Background: A model to predict hospitalization due to respiratory syncytial virus (RSV) of infants born at 33– 35 weeks' gestation was developed using seven risk factors from the Spanish FLIP study “birth ±10 weeks from the beginning of the RSV season”, “birth weight”, “breast fed ≤2 months”, “number of siblings ≥2 years”, “number of family members with atopy”, “number of family members with wheezing”, and “gender”. The aim of this study was to validate the model using French data.
Methods: The FLIP model [predictive accuracy 71%, receiver operating characteristic (ROC) 0.791] was tested against the French data (77 hospitalized infants with RSV born at 33–35 weeks and 154 age-matched controls) using discriminatory function analysis by applying the FLIP coefficients to the French data and by generating the seven variable model from the French data.
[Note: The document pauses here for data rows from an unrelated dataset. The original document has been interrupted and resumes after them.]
(* ===== verification/SqlExprProps.v ===== *)
(** Expressions: LIKE matches exactly the patterns of SQL; binding names to positions
    and decoding only the needed columns do not change the value of an expression; the
    raw filter agrees with evaluation; moving values out of a row projects the same
    values when no column is named twice. *)

From stdpp Require Import base numbers list strings.
From Stdlib Require Import Lia.
From S2P Require Import Prelude Format Page BTreeNode BTreeNodeProps BTree Text Float Datetime SqlTypes SqlValue SqlValueProps SqlRow SqlRowProps SqlExpr.

(** ** Positions *)

Lemma position_Some {A} (p : A → bool) l i : position p l = Some i →
  ∃ x, l !! i = Some x ∧ p x = true ∧ ∀ j y, (j < i)%nat → l !! j = Some y → p y = false.
Proof.
  revert i. induction l as [|x l IH]; intros i; cbn [position]; [done|].
  destruct (p x) eqn:Ep.
  - intros [= <-]. exists x. split; [done|split; [done|]]. intros j y Hj. lia.
  - destruct (position p l) as [k|] eqn:Ek; [|done]. intros [= <-].
    destruct (IH k eq_refl) as (y & Hy & Hp & Hm). exists y. split; [done|split; [done|]].
    intros [|j] z Hj; [intros [= <-]; done|]. apply Hm. lia.
Qed.

Lemma visible_column_Some columns name i : visible_column columns name = Some i →
  (i < length columns)%nat ∧ ∃ c, columns !! i = Some c ∧ col_name c = name ∧ col_dropped c = false.
Proof.
  intros (c & Hc & Hp & _)%position_Some. split; [by eapply lookup_lt_Some|].
  apply andb_true_iff in Hp as [Hn Hd]. apply bool_decide_eq_true in Hn. apply negb_true_iff in Hd. eauto.
Qed.

(** ** LIKE *)

(** What a pattern of SQL matches. *)
Inductive like_spec : list Z → list Z → Prop :=
| like_nil : like_spec [] []
| like_percent u t p : like_spec t p → like_spec (u ++ t) (37 :: p)
| like_underscore x t p : like_spec t p → like_spec (x :: t) (95 :: p)
| like_char c t p : c ≠ 37 → c ≠ 95 → like_spec t p → like_spec (c :: t) (c :: p).

(** [match] on the two wildcards, as a case distinction. *)
Lemma like_match_cons text c p :
  like_match_chars text (c :: p) =
  if decide (c = 37) then
    like_match_chars text p || match text with [] => false | _ :: text => like_match_chars text (37 :: p) end
  else if decide (c = 95) then match text with [] => false | _ :: text => like_match_chars text p end
  else match text with [] => false | x :: text => bool_decide (x = c) && like_match_chars text p end.
Proof.
  case_decide as H1; [subst; by destruct text|]. case_decide as H2; [by subst|].
  cbn [like_match_chars]. repeat case_match; try done; lia.
Qed.

Lemma like_match_spec text pattern : like_match_chars text pattern = true ↔ like_spec text pattern.
Proof.
  split.
  - revert text. induction pattern as [|c p IH]; intros text.
    + destruct text; [constructor|done].
    + rewrite like_match_cons. case_decide as H1; [subst c|case_decide as H2; [subst c|]].
      * induction text as [|x t IHt]; rewrite orb_true_iff; intros [Hl|Hl]; try done.
        -- apply (like_percent [] []). by apply IH.
        -- apply (like_percent [] (x :: t)). by apply IH.
        -- rewrite like_match_cons, decide_True in Hl by done. apply IHt in Hl.
           inversion Hl as [|u t' p' Hs E1 E2| |]; subst; [|done]. by apply (like_percent (x :: u) t').
      * destruct text as [|x t]; [done|]. intros Hl. constructor. by apply IH.
      * destruct text as [|x t]; [done|]. intros [E Hl]%andb_true_iff. apply bool_decide_eq_true in E as ->.
        by constructor; [..|apply IH].
  - induction 1 as [|u t p Hs IH|x t p Hs IH|c t p H1 H2 Hs IH]; [done|..]; [|rewrite like_match_cons..].
    + induction u as [|x u IHu]; rewrite like_match_cons, decide_True by done; cbn [app]; [by rewrite IH|].
      rewrite IHu. apply orb_true_r.
    + done.
    + rewrite !decide_False by done. by rewrite bool_decide_eq_true_2.
Qed.

Section eval.
Context `{!SerdeJson, !CaseTables}.

(** ** Binding *)

Lemma eval_bound expr columns row : length row = length columns →
  eval_expr (bind_predicate_columns expr columns) columns row = eval_expr expr columns row.
Proof.
  intros Hl. induction expr; cbn [bind_predicate_columns eval_expr]; try done;
    rewrite ?IHexpr, ?IHexpr1, ?IHexpr2; try done.
  destruct (visible_column columns name) as [idx|] eqn:E; cbn [eval_expr]; [|by rewrite E].
  apply visible_column_Some in E as [Hi _]. destruct (lookup_lt_is_Some_2 row idx ltac:(lia)) as [v Hv].
  cbn [ok_or mbind outcome_bind]. by rewrite (index_lookup _ _ _ Hv), Hv.
Qed.

(** ** The columns an expression needs *)

Lemma eval_agree table expr row row' : length row = length row' → length row = length (td_columns table) →
  (∀ c, c ∈ expr_columns expr table → row !! c = row' !! c) →
  eval_expr expr (td_columns table) row = eval_expr expr (td_columns table) row'.
Proof.
  intros Hl Hc. induction expr; cbn [expr_columns eval_expr]; intros Ha; try done.
  - unfold column_index in Ha. destruct (visible_column _ _) as [idx|] eqn:E; [|done]. cbn [ok_or mbind outcome_bind] in *.
    apply visible_column_Some in E as [Hi _]. destruct (lookup_lt_is_Some_2 row idx ltac:(lia)) as [v Hv].
    rewrite (index_lookup row idx v Hv), (index_lookup row' idx v); [done|]. rewrite <- Ha; [done|by left].
  - rewrite Ha by (by left). done.
  - rewrite IHexpr1, IHexpr2; [done|..]; intros c Hi; apply Ha, elem_of_app; auto.
  - rewrite IHexpr1, IHexpr2; [done|..]; intros c Hi; apply Ha, elem_of_app; auto.
  - rewrite IHexpr1, IHexpr2; [done|..]; intros c Hi; apply Ha, elem_of_app; auto.
  - rewrite IHexpr1, IHexpr2; [done|..]; intros c Hi; apply Ha, elem_of_app; auto.
  - rewrite IHexpr; done.
  - rewrite IHexpr; done.
  - rewrite IHexpr1, IHexpr2; [done|..]; intros c Hi; apply Ha, elem_of_app; auto.
  - rewrite IHexpr; done.
Qed.

(** ** The raw filter *)

Lemma raw_term_compare op a b : compare op (LInt a) (LInt b) = Ok (raw_term_ok op a b).
Proof.
  cbn [compare]. f_equal. destruct (Z.compare_spec a b), op; cbn [apply_cmp raw_term_ok]; symmetry;
    first [apply bool_decide_eq_true_2; lia | apply bool_decide_eq_false_2; lia].
Qed.

(** The terms hold of the row. *)
Definition term_holds (row : list Literal) (t : nat * CmpOp * Z) : Prop :=
  ∃ n, row !! t.1.1 = Some (LInt n) ∧ raw_term_ok t.1.2 n t.2 = true.

Lemma passes_true terms b columns row : bytes b → decode_row b columns = Ok row →
  passes_terms terms b columns = Some true → Forall (term_holds row) terms.
Proof.
  intros Hb Hd. induction terms as [|[[idx op] rhs] terms IH]; cbn [passes_terms]; intros Hp; [constructor|].
  destruct (try_raw_i64_at b idx columns) as [n|] eqn:E; [|done]. cbn [mbind option_bind] in Hp.
  destruct (raw_term_ok op n rhs) eqn:Et; [|done]. constructor; [|by apply IH].
  exists n. split; [|done]. by eapply try_raw_exact.
Qed.

Lemma passes_false terms b columns row : bytes b → decode_row b columns = Ok row →
  passes_terms terms b columns = Some false →
  ∃ t n, t ∈ terms ∧ row !! t.1.1 = Some (LInt n) ∧ raw_term_ok t.1.2 n t.2 = false.
Proof.
  intros Hb Hd. induction terms as [|[[idx op] rhs] terms IH]; cbn [passes_terms]; intros Hp; [done|].
  destruct (try_raw_i64_at b idx columns) as [n|] eqn:E; [|done]. cbn [mbind option_bind] in Hp.
  destruct (raw_term_ok op n rhs) eqn:Et.
  - destruct (IH Hp) as (t & m & Hin & Hr). exists t, m. split; [by right|done].
  - exists (idx, op, rhs), n. split; [by left|]. split; [by eapply try_raw_exact|done].
Qed.

Lemma collect_raw_binop op lhs rhs terms : collect_raw_terms (EBinOp op lhs rhs) = Some terms →
  ∃ t, terms = [t] ∧ ∀ columns row n, row !! t.1.1 = Some (LInt n) →
    eval_expr (EBinOp op lhs rhs) columns row = Ok (LBool (raw_term_ok t.1.2 n t.2)).
Proof.
  cbn [collect_raw_terms]. destruct lhs as [|idx|[v| | | | | | | | | | | | |]| | | | | | | | | | | | | |];
    try done; destruct rhs as [|idx'|[v'| | | | | | | | | | | | |]| | | | | | | | | | | | | |]; try done; intros [= <-];
    eexists; (split; [done|]); intros columns row n Hr; cbn [fst snd] in *; cbn [eval_expr]; rewrite Hr;
    cbn [ok_or mbind outcome_bind].
  - by rewrite raw_term_compare.
  - by rewrite <- compare_flip_eq, raw_term_compare.
Qed.

Lemma collected_true expr terms columns row : collect_raw_terms expr = Some terms →
  Forall (term_holds row) terms → eval_expr expr columns row = Ok (LBool true).
Proof.
  revert terms. induction expr as [| | |op l IHl r IHr| |l IHl r IHr| | | | | | | | | | |]; intros terms Hc Hf; try done.
  - destruct (collect_raw_binop _ _ _ _ Hc) as (t & -> & He). inversion Hf as [|? ? (n & Hr & Ho)]; subst.
    by rewrite (He _ _ _ Hr), Ho.
  - cbn [collect_raw_terms] in Hc. destruct (collect_raw_terms l) as [a|] eqn:Ea; [|done].
    destruct (collect_raw_terms r) as [b|] eqn:Eb; [|done]. injection Hc as <-. apply Forall_app in Hf as [Hfa Hfb].
    cbn [eval_expr]. rewrite (IHl a), (IHr b) by done. done.
Qed.

Lemma collected_false expr terms columns row t n v : collect_raw_terms expr = Some terms →
  t ∈ terms → row !! t.1.1 = Some (LInt n) → raw_term_ok t.1.2 n t.2 = false →
  eval_expr expr columns row = Ok v → v = LBool false.
Proof.
  revert terms v. induction expr as [| | |op l IHl r IHr| |l IHl r IHr| | | | | | | | | | |]; intros terms v Hc Ht Hr Ho; try done.
  - destruct (collect_raw_binop _ _ _ _ Hc) as (t' & -> & He). apply list_elem_of_singleton in Ht as ->.
    rewrite (He _ _ _ Hr), Ho. by intros [= <-].
  - cbn [collect_raw_terms] in Hc. destruct (collect_raw_terms l) as [a|] eqn:Ea; [|done].
    destruct (collect_raw_terms r) as [b|] eqn:Eb; [|done]. injection Hc as <-.
    cbn [eval_expr]. intros Hv. inv_bind Hv. inv_bind Hv. inv_bind Hv. inv_bind Hv. injection Hv as <-.
    apply elem_of_app in Ht as [Ht|Ht].
    + rewrite (IHl a a0 eq_refl Ht Hr Ho eq_refl) in E0. by injection E0 as <-.
    + rewrite (IHr b a2 eq_refl Ht Hr Ho eq_refl) in E2. injection E2 as <-. f_equal. apply andb_false_r.
Qed.

End eval.

(** ** Projection *)

Lemma visible_column_inj columns a b i : visible_column columns a = Some i → visible_column columns b = Some i → a = b.
Proof.
  intros [_ (c & Hc & <- & _)]%visible_column_Some [_ (d & Hd & <- & _)]%visible_column_Some. congruence.
Qed.

Lemma drain_names_project projection columns row : NoDup projection →
  drain_names projection columns row = project_names projection columns row.
Proof.
  intros Hn.
  enough (∀ row', (∀ name i, name ∈ projection → visible_column columns name = Some i → row !! i = row' !! i) →
    length row = length row' → drain_names projection columns row = project_names projection columns row') as He by (by apply He).
  revert row. induction Hn as [|name ps Hnot Hn IH]; intros row row' Ha Hl; cbn [drain_names project_names]; [done|].
  destruct (visible_column columns name) as [i|] eqn:E; [|done]. cbn [ok_or mbind outcome_bind].
  assert (index row (Z.of_nat i) = (index row' (Z.of_nat i) : Result Literal)) as ->.
  { unfold index. rewrite !decide_True, !Nat2Z.id by lia. rewrite (Ha name i); [done|by left|done]. }
  destruct (index row' (Z.of_nat i)); [|done..]. cbn [mbind outcome_bind].
  rewrite (IH (<[i:=LNull]> row) row'); [done| |by rewrite length_insert].
  intros nm j Hnm Hj. rewrite list_lookup_insert_ne; [apply (Ha nm); [by right|done]|].
  intros ->. by rewrite (visible_column_inj _ _ _ _ E Hj) in Hnot.
Qed.

Lemma project_row_drain_exact projection columns row : NoDup projection →
  project_row_drain projection columns row = project_row projection columns row.
Proof. intros Hn. destruct projection; [done|]. by apply drain_names_project. Qed.

(** Projection reads the columns of [projection_columns]. *)
Lemma projected_indices_elem table projection l name i : projected_indices table projection = Some l →
  name ∈ projection → visible_column (td_columns table) name = Some i → i ∈ l.
Proof.
  revert l. induction projection as [|n ps IH]; intros l Hp Hn Hi; [by apply not_elem_of_nil in Hn|].
  cbn [projected_indices] in Hp. destruct (column_index table n) as [j| |] eqn:E; [|done..].
  destruct (projected_indices table ps) as [r|]; [|done]. injection Hp as <-.
  apply elem_of_cons in Hn as [->|Hn]; [|right; by apply IH].
  unfold column_index in E. rewrite Hi in E. injection E as <-. by left.
Qed.

Lemma project_names_agree table projection row row' l :
  length row = length row' → projected_indices table projection = Some l →
  (∀ i, i ∈ l → row !! i = row' !! i) →
  project_names projection (td_columns table) row = project_names projection (td_columns table) row'.
Proof.
  intros Hl. revert l. induction projection as [|n ps IH]; intros l Hp Ha; cbn [project_names]; [done|].
  pose proof Hp as Hp'. cbn [projected_indices] in Hp. destruct (column_index table n) as [j| |] eqn:E; [|done..].
  destruct (projected_indices table ps) as [r|] eqn:Er; [|done]. injection Hp as <-.
  unfold column_index in E. destruct (visible_column (td_columns table) n) as [i|]; [|done]. injection E as ->.
  cbn [ok_or mbind outcome_bind]. unfold index. rewrite !decide_True, !Nat2Z.id, Ha by (lia || by left).
  destruct (row' !! j); [|done]. cbn [mbind outcome_bind]. rewrite (IH r); [done|done|]. intros k Hk. apply Ha. by right.
Qed.

Lemma project_names_error table projection row : projected_indices table projection = None →
  length row = length (td_columns table) →
  ∃ e, project_names projection (td_columns table) row = Err e.
Proof.
  intros Hp Hl. induction projection as [|n ps IH]; cbn [projected_indices project_names] in *; [done|].
  unfold column_index in Hp. destruct (visible_column (td_columns table) n) as [i|] eqn:E; [|eauto].
  cbn [ok_or mbind outcome_bind] in *. apply visible_column_Some in E as [Hi _].
  destruct (lookup_lt_is_Some_2 row i ltac:(lia)) as [v Hv]. rewrite (index_lookup _ _ _ Hv).
  destruct (projected_indices table ps); [done|]. destruct (IH eq_refl) as [e He].
  exists e. cbn [mbind outcome_bind]. by rewrite He.
Qed.

Lemma visible_values_agree columns row row' : length row = length row' →
  (∀ i, i ∈ visible_indices columns → row !! i = row' !! i) →
  visible_values row columns = visible_values row' columns.
Proof.
  intros Hl Ha.
  assert (∀ i c, columns !! i = Some c → col_dropped c = false → row !! i = row' !! i) as Hv.
  { intros i c Hc Hd. apply Ha. unfold visible_indices. apply list_elem_of_filter. split.
    - rewrite Hc. simpl. by rewrite Hd.
    - apply elem_of_seq. apply lookup_lt_Some in Hc. lia. }
  clear Ha. revert row row' Hl Hv. unfold visible_values.
  induction columns as [|c cs IH]; intros [|v row] [|v' row'] Hl Hv; try done.
  cbn [zip zip_with]. rewrite !filter_cons. cbn [snd].
  pose proof (IH row row' ltac:(simpl in Hl; lia) (λ i c, Hv (S i) c)) as IHr.
  destruct (col_dropped c) eqn:Ed; [rewrite !decide_False by (intros []); exact IHr|].
  rewrite !decide_True by exact I. rewrite !fmap_cons. pose proof (Hv 0%nat c eq_refl Ed) as [= ->]. f_equal. exact IHr.
Qed.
Results: Applying the FLIP coefficients to the French dataset, the model correctly classified 69% of cases (ROC 0.627). The predictive power increased to 73% (ROC 0.654) when “number of siblings ≥2 years” was substituted for “number of children at school”. The number needed to treat (NNT) in order to prevent 70% of hospitalizations was 18. The model derived using French data could correctly classify 62% of cases in the French data (ROC 0.658).
Conclusions: The model was successfully validated and may potentially optimize immunoprophylaxis in French infants born at 33–35 week's gestation.